==== Material for this exercise ====
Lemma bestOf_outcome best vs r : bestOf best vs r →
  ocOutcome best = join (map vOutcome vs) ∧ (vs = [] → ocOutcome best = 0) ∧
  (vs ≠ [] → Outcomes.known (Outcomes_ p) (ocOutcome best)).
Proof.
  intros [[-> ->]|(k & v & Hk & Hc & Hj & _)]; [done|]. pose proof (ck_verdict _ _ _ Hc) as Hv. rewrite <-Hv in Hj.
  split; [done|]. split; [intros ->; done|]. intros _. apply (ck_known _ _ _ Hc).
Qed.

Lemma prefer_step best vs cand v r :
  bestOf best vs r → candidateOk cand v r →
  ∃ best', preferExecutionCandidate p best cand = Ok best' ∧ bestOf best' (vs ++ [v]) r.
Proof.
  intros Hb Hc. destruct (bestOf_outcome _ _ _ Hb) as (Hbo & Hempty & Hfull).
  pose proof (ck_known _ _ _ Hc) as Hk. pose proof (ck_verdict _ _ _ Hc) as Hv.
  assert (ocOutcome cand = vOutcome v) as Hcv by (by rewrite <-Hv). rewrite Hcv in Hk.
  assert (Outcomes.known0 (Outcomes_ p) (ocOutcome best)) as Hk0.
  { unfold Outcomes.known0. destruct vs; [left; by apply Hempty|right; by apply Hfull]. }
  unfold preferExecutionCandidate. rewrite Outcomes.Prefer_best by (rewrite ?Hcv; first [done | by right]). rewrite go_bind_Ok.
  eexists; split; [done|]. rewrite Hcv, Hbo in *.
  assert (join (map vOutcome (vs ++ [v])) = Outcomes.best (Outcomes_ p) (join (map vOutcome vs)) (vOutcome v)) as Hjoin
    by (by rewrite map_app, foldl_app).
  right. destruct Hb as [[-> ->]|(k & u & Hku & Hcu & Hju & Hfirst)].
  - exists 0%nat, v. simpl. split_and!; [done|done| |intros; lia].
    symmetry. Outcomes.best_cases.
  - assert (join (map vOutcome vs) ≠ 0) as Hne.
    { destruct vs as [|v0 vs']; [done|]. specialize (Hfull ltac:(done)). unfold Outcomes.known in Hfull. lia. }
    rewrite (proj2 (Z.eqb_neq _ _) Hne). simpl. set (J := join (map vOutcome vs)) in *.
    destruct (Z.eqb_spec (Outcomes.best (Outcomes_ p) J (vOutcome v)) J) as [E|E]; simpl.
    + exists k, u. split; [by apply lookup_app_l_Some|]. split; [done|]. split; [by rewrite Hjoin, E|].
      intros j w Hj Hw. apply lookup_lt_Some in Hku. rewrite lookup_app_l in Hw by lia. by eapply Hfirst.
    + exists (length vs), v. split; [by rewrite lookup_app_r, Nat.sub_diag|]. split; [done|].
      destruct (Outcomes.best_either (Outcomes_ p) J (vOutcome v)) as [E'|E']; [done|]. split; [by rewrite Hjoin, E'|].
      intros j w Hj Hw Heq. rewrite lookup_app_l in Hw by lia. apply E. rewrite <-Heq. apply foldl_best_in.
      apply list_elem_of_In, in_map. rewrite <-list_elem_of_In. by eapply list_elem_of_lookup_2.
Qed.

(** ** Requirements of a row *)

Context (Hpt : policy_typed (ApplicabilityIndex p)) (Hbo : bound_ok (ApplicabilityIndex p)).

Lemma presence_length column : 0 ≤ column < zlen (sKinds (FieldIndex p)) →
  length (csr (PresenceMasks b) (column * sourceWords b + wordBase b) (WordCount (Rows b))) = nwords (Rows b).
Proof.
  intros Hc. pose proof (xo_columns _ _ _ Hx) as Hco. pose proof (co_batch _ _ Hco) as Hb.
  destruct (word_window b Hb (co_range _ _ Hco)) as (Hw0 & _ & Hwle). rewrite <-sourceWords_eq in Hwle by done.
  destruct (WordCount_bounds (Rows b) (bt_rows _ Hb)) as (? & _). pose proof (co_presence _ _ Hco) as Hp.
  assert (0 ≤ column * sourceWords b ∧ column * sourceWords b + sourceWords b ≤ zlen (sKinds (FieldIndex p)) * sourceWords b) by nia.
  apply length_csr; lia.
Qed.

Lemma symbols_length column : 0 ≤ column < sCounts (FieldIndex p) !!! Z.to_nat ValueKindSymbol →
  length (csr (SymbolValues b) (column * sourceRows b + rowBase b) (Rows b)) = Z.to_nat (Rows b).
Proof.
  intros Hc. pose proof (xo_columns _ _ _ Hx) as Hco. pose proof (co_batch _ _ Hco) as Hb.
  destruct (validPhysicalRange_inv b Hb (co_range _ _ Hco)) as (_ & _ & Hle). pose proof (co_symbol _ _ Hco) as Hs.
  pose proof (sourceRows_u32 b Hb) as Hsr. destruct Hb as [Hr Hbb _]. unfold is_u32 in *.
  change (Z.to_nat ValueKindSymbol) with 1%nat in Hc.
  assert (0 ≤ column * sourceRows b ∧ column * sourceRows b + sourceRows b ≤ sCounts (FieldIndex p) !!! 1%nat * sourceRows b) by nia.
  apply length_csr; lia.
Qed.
====
What the task requires → Start with the line above that contains "intros j w Hj Hw." and end with the line that contains "Lemma symbols_length column". Write out those lines exactly, and only those.

Expected output →
      intros j w Hj Hw. apply lookup_lt_Some in Hku. rewrite lookup_app_l in Hw by lia. by eapply Hfirst.
    + exists (length vs), v. split; [by rewrite lookup_app_r, Nat.sub_diag|]. split; [done|].
      destruct (Outcomes.best_either (Outcomes_ p) J (vOutcome v)) as [E'|E']; [done|]. split; [by rewrite Hjoin, E'|].
      intros j w Hj Hw Heq. rewrite lookup_app_l in Hw by lia. apply E. rewrite <-Heq. apply foldl_best_in.
      apply list_elem_of_In, in_map. rewrite <-list_elem_of_In. by eapply list_elem_of_lookup_2.
Qed.

(** ** Requirements of a row *)

Context (Hpt : policy_typed (ApplicabilityIndex p)) (Hbo : bound_ok (ApplicabilityIndex p)).

Lemma presence_length column : 0 ≤ column < zlen (sKinds (FieldIndex p)) →
  length (csr (PresenceMasks b) (column * sourceWords b + wordBase b) (WordCount (Rows b))) = nwords (Rows b).
Proof.
  intros Hc. pose proof (xo_columns _ _ _ Hx) as Hco. pose proof (co_batch _ _ Hco) as Hb.
  destruct (word_window b Hb (co_range _ _ Hco)) as (Hw0 & _ & Hwle). rewrite <-sourceWords_eq in Hwle by done.
  destruct (WordCount_bounds (Rows b) (bt_rows _ Hb)) as (? & _). pose proof (co_presence _ _ Hco) as Hp.
  assert (0 ≤ column * sourceWords b ∧ column * sourceWords b + sourceWords b ≤ zlen (sKinds (FieldIndex p)) * sourceWords b) by nia.
  apply length_csr; lia.
Qed.

Lemma symbols_length column : 0 ≤ column < sCounts (FieldIndex p) !!! Z.to_nat ValueKindSymbol →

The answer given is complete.